More specifically, Saketkoo alleged that the school declined to renew her contract because she complained about Lasky’s discriminatory behavior.
Timing Doesn’t Fit
The problem with this assertion, the appeals court explained, was that there was nothing to indicate that she reported Lasky’s alleged misbehavior before the school decided not to renew her contract of employment.
Although she raised concerns earlier, she did not specifically allege gender-based discrimination by Lasky until after the school had made its decision regarding her employment.
Saketkoo further alleged retaliation based on the dean’s alleged instruction to another physician not to hire her. But the conversation between the dean and the other physician was too far removed from the nonrenewal meeting to permit a finding that there was a causal link between the two events.

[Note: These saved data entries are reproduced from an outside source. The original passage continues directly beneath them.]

(** * rview: the simple data viewer's client-side table engine

    A shallow embedding of the parts of the extension that the data viewer's
    filter / sort / render-window / column-resize pipeline and its error page
    are made of, and of the loading of the data, the detection of data
    frames and the folding of code sections, followed by the properties
    proved about them.

    JavaScript strings are sequences of UTF-16 code units; they are modelled
    as lists of code units ([list N]).  JavaScript numbers are IEEE-754
    binary64 values; they are modelled by the Standard Library's
    [spec_float] at precision 53 and maximal exponent 1024. *)

From Stdlib Require Import ZArith NArith List Bool Ascii String Lia Sorted.
From Stdlib Require Import Floats.SpecFloat.
From stdpp Require Import base option list gmap.

Set Default Proof Using "Type".
Local Open Scope N_scope.

(** ** JavaScript strings *)

Abbreviation jsstring := (list N).

(** Code unit of an ASCII character, and the string of an ASCII literal. *)
Definition chr (a : ascii) : N := N_of_ascii a.

Definition str (s : string) : jsstring := map chr (list_ascii_of_string s).
Arguments str s%_string.

Definition AMP : N := 38.   (* & *)
Definition LT_ : N := 60.   (* < *)
Definition GT_ : N := 62.   (* > *)
Definition QUOT : N := 34.  (* double quote *)
Definition APOS : N := 39.  (* single quote *)

(** [s.replace(/c/g, rep)] for a one-character pattern [c] and a replacement
    text [rep] that holds no [$] pattern. *)
Fixpoint replaceAll (c : N) (rep : jsstring) (s : jsstring) : jsstring :=
  match s with
  | [] => []
  | x :: s' => (if N.eqb x c then rep else [x]) ++ replaceAll c rep s'
  end.

(** ** [_escapeHtml] *)

Definition _escapeHtml (text : jsstring) : jsstring :=
  replaceAll APOS (str "&#039;")
    (replaceAll QUOT (str "&quot;")
      (replaceAll GT_ (str "&gt;")
        (replaceAll LT_ (str "&lt;")
          (replaceAll AMP (str "&amp;") text)))).

(** The five replacement entities. *)
Definition entities : list jsstring :=
  [str "&amp;"; str "&lt;"; str "&gt;"; str "&quot;"; str "&#039;"].

(** What one code unit of the input becomes. *)
Definition escapeUnit (x : N) : jsstring :=
  if N.eqb x AMP then str "&amp;"
  else if N.eqb x LT_ then str "&lt;"
  else if N.eqb x GT_ then str "&gt;"
  else if N.eqb x QUOT then str "&quot;"
  else if N.eqb x APOS then str "&#039;"
  else [x].

(** A code unit of markup: one of the four that open or close a tag or an
    attribute value. *)
Definition isMarkup (c : N) : Prop :=
  c = LT_ ∨ c = GT_ ∨ c = QUOT ∨ c = APOS.

(** The unit at position [i] of [out] opens one of the entities. *)
Definition startsEntity (out : jsstring) (i : nat) : Prop :=
  ∃ ent, ent ∈ entities ∧ ent `prefix_of` drop i out.

(** ** JavaScript numbers *)

Definition prec : Z := 53.
Definition emax : Z := 1024.

Abbreviation Number := spec_float.

Definition NaN : Number := S754_nan.
Definition Infinity (neg : bool) : Number := S754_infinity neg.

(** The Number value of an integer (round to nearest, ties to even). *)
Definition Number_ofZ (z : Z) : Number := binary_normalize prec emax z 0 false.

(** [isNaN(x)], [x - y], [-x], [x !== 0] and [x > 0] on numbers. *)
Definition isNaN (x : Number) : bool :=
  match x with S754_nan => true | _ => false end.

Definition Number_sub (x y : Number) : Number := SFsub prec emax x y.

Definition Number_neg (x : Number) : Number := SFopp x.

Definition Number_isNonZero (x : Number) : bool :=
  negb (SFeqb x (S754_zero false)).

Definition Number_isPositive (x : Number) : bool :=
  SFltb (S754_zero false) x.

Definition Number_isNegative (x : Number) : bool :=
  SFltb x (S754_zero false).

(** The Number value of the decimal [m * 10^e], [m] written with at most
    [nd] digits: correctly rounded.  Exponents so large or so small that the
    result is an infinity or a zero whatever the digits are answered without
    computing the power of ten. *)
Definition decimalToNumber (neg : bool) (m : Z) (nd : Z) (e : Z) : Number :=
  match m with
  | Zpos p =>
      if (400 <? e)%Z then S754_infinity neg
      else if (e + nd <? -400)%Z then S754_zero neg
      else if (0 <=? e)%Z then
        binary_normalize prec emax (if neg then - (m * 10 ^ e) else m * 10 ^ e)%Z 0 neg
      else
        match (10 ^ (- e))%Z with
        | Zpos q => SFdiv prec emax (S754_finite neg p 0) (S754_finite false q 0)
        | _ => S754_nan
        end
  | _ => S754_zero neg
  end.

(** ** String built-ins *)

(** [StrWhiteSpaceChar]: the white space and line terminator code units that
    [trim] and [parseFloat] skip. *)
Definition isWhiteSpace (c : N) : bool :=
  ((9 <=? c) && (c <=? 13)) || (c =? 32) || (c =? 160) || (c =? 5760)
  || ((8192 <=? c) && (c <=? 8202)) || (c =? 8232) || (c =? 8233)
  || (c =? 8239) || (c =? 8287) || (c =? 12288) || (c =? 65279).

Fixpoint trimStart (s : jsstring) : jsstring :=
  match s with
  | c :: s' => if isWhiteSpace c then trimStart s' else s
  | [] => []
  end.

Definition trimEnd (s : jsstring) : jsstring := rev (trimStart (rev s)).

Definition trim (s : jsstring) : jsstring := trimEnd (trimStart s).

(** [s.startsWith(p)]. *)
Fixpoint startsWith (p s : jsstring) : bool :=
  match p, s with
  | [], _ => true
  | x :: p', y :: s' => (x =? y) && startsWith p' s'
  | _ :: _, [] => false
  end.

(** [s.includes(p)]: [p] occurs in [s] at some position. *)
Fixpoint includes (s p : jsstring) : bool :=
  startsWith p s ||
  match s with
  | [] => false
  | _ :: s' => includes s' p
  end.

(** ** [parseFloat] *)

Definition isDigit (c : N) : bool := (48 <=? c) && (c <=? 57).

Definition digitVal (c : N) : Z := Z.of_N (c - 48).

(** The longest run of decimal digits that [s] starts with, and the rest. *)
Fixpoint takeDigits (s : jsstring) : jsstring * jsstring :=
  match s with
  | c :: s' =>
      if isDigit c then let (ds, r) := takeDigits s' in (c :: ds, r)
      else ([], s)
  | [] => ([], [])
  end.

Definition digitsValue (ds : jsstring) : Z :=
  fold_left (fun acc c => (10 * acc + digitVal c)%Z) ds 0%Z.

(** The value of the [ExponentPart] that [s] starts with; 0 when it starts
    with none (an [e] that no digit follows is not part of the literal). *)
Definition parseExponent (s : jsstring) : Z :=
  match s with
  | c :: s1 =>
      if (c =? chr "e") || (c =? chr "E") then
        match s1 with
        | sg :: s2 =>
            if sg =? chr "-" then (- digitsValue (fst (takeDigits s2)))%Z
            else if sg =? chr "+" then digitsValue (fst (takeDigits s2))
            else digitsValue (fst (takeDigits s1))
        | [] => 0%Z
        end
      else 0%Z
  | [] => 0%Z
  end.

(** The longest prefix of [s] that is a [StrUnsignedDecimalLiteral], as a
    Number of sign [neg]; [NaN] when no prefix is one. *)
Definition parseUnsigned (neg : bool) (s : jsstring) : Number :=
  if startsWith (str "Infinity") s then Infinity neg
  else
    let (ip, r1) := takeDigits s in
    let (fp, r2) :=
      match r1 with
      | c :: r1' => if c =? chr "." then takeDigits r1' else ([], r1)
      | [] => ([], r1)
      end in
    match ip ++ fp with
    | [] => NaN
    | ds =>
        decimalToNumber neg (digitsValue ds) (Z.of_nat (length ds))
          (parseExponent r2 - Z.of_nat (length fp))
    end.

Definition parseFloat (s : jsstring) : Number :=
  match trimStart s with
  | c :: t =>
      if c =? chr "-" then parseUnsigned true t
      else if c =? chr "+" then parseUnsigned false t
      else parseUnsigned false (c :: t)
  | [] => NaN
  end.



Local Close Scope N_scope.

(** ** Built-ins that depend on the host's Unicode tables and locale

    [toLowerCase] is [String.prototype.toLowerCase];
    [String_localeCompare a b options] is [a.localeCompare(b, undefined, options)]
    in the host's default locale, for the two options that the page
    passes. *)
Inductive Sensitivity := SensBase | SensAccent | SensCase | SensVariant.

Record CollatorOptions := {
  numeric : bool;
  sensitivity : Sensitivity
}.

Class Host := {
  toLowerCase : jsstring → jsstring;
  String_localeCompare : jsstring → jsstring → CollatorOptions → Number
}.

(** The page's call:
    [valA.localeCompare(valB, undefined, { numeric: true, sensitivity: 'base' })]. *)
Definition localeCompare `{Host} (valA valB : jsstring) : Number :=
  String_localeCompare valA valB {| numeric := true; sensitivity := SensBase |}.



(** ** [Array.prototype.sort]

    The language fixes the result of a sort only when the comparator is a
    consistent comparison function for the elements: the elements then come
    in the comparator's order, and those that compare equal keep the order
    they had (the sort is stable).  For any other comparator the order is
    left to the engine.  So the engine's sort is a parameter, and what the
    language requires of it is [Conforming]. *)
Section ArraySort.
Context {A : Type} (comparefn : A → A → Number).

(** The sorted sequence for a consistent comparator, computed by insertion:
    every element is placed behind the elements that follow it in the array
    and that the comparator puts strictly before it.  [SortCompare] reads a
    [NaN] result as [+0], so an element moves only on a result greater than
    zero. *)
Fixpoint insertSorted (x : A) (l : list A) : list A :=
  match l with
  | [] => [x]
  | y :: l' =>
      if Number_isPositive (comparefn x y) then y :: insertSorted x l'
      else x :: l
  end.

Definition stableSort (l : list A) : list A := foldr insertSorted [] l.

(** [a <C b], [a =C b] and [a >C b]. *)
Definition comesBefore (a b : A) : Prop :=
  Number_isNegative (comparefn a b) = true.

Definition comparesEqual (a b : A) : Prop :=
  Number_isNonZero (comparefn a b) = false.

Definition comesAfter (a b : A) : Prop :=
  Number_isPositive (comparefn a b) = true.

(** The comparator is a consistent comparison function for the elements of
    [l]: it never gives [NaN], comparing equal is reflexive, symmetric and
    transitive, and coming before and coming after are transitive. *)
Record consistentOn (l : list A) : Prop := {
  consistent_number :
    ∀ a b, a ∈ l → b ∈ l → isNaN (comparefn a b) = false;
  consistent_refl : ∀ a, a ∈ l → comparesEqual a a;
  consistent_sym :
    ∀ a b, a ∈ l → b ∈ l → comparesEqual a b → comparesEqual b a;
  consistent_equal :
    ∀ a b c, a ∈ l → b ∈ l → c ∈ l →
      comparesEqual a b → comparesEqual b c → comparesEqual a c;
  consistent_before :
    ∀ a b c, a ∈ l → b ∈ l → c ∈ l →
      comesBefore a b → comesBefore b c → comesBefore a c;
  consistent_after :
    ∀ a b c, a ∈ l → b ∈ l → c ∈ l →
      comesAfter a b → comesAfter b c → comesAfter a c
}.

(** The same, as a test to run on a concrete list. *)
Definition consistentOnb (l : list A) : bool :=
  let eq a b := negb (Number_isNonZero (comparefn a b)) in
  let lt a b := Number_isNegative (comparefn a b) in
  let gt a b := Number_isPositive (comparefn a b) in
  forallb (λ a,
    eq a a &&
    forallb (λ b,
      negb (isNaN (comparefn a b)) &&
      implb (eq a b) (eq b a) &&
      forallb (λ c,
        implb (eq a b && eq b c) (eq a c) &&
        implb (lt a b && lt b c) (lt a c) &&
        implb (gt a b && gt b c) (gt a c)) l) l) l.

(** The array is one strictly descending run: each element comes before
    the one in front of it. *)
Fixpoint descendingRun (l : list A) : bool :=
  match l with
  | x :: l' =>
      match l' with
      | y :: _ => Number_isNegative (comparefn y x) && descendingRun l'
      | [] => true
      end
  | [] => true
  end.

(** A sort that treats an array that is one strictly descending run as the
    merge sorts with run detection do (TimSort, the sort of V8): it
    reverses it.  Every other array it sorts by insertion. *)
Definition runSort (l : list A) : list A :=
  if descendingRun l then rev l else stableSort l.
End ArraySort.

Class SortEngine := {
  Array_sort : ∀ {A : Type}, (A → A → Number) → list A → list A
}.

(** What the language requires of every engine: the result holds the
    elements of the array, and for a consistent comparator it is the sorted
    sequence with equal elements in their original order. *)
Class Conforming (E : SortEngine) : Prop := {
  sort_permutes :
    ∀ {A : Type} (comparefn : A → A → Number) (l : list A),
      Array_sort comparefn l ≡ₚ l;
  sort_consistent :
    ∀ {A : Type} (comparefn : A → A → Number) (l : list A),
      consistentOn comparefn l → Array_sort comparefn l = stableSort comparefn l
}.

(** Two engines: one that sorts by insertion whatever the comparator, and
    one that reverses descending runs. *)
Definition insertionEngine : SortEngine := {| Array_sort := @stableSort |}.

Definition runEngine : SortEngine := {| Array_sort := @runSort |}.

(** [a] stands before [b] in [l]: the two, in this order, are a subsequence
    of [l]. *)
Definition precedes {A} (a b : A) (l : list A) : Prop := [a; b] `sublist_of` l.

(** ** Rows, filters and sort keys *)

Record DisplayRow := { data : list jsstring; originalIndex : nat }.

#[global] Instance DisplayRow_eq_dec : EqDecision DisplayRow.
Proof. solve_decision. Defined.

No reasonable jury could conclude that Saketkoo’s protected activity was the “but for” cause of the nonrenewal, the appeals court ruled.
No Retaliation Proven
As a result, the appeals court upheld the lower court’s decision to reject the claims of retaliation.
Lastly, the appeals court upheld the lower court’s decision to reject Saketkoo’s claim of hostile work environment under Title VII.
On that claim, it said the incidents described by Saketkoo were not sufficiently severe or pervasive to show that an illegally hostile work environment existed.
Moreover, Saketkoo did not demonstrate that Lasky’s conduct toward her was based on her gender, the appeals court added. Instead, the record showed that Lasky treated male physicians in a similarly abrasive manner, it said.
The ruling below was affirmed.
Saketkoo v. Administrators of the Tulane Educ. Fund, No. 21-30055, 2022 WL 1183824 (6th Cir. 4/21/22).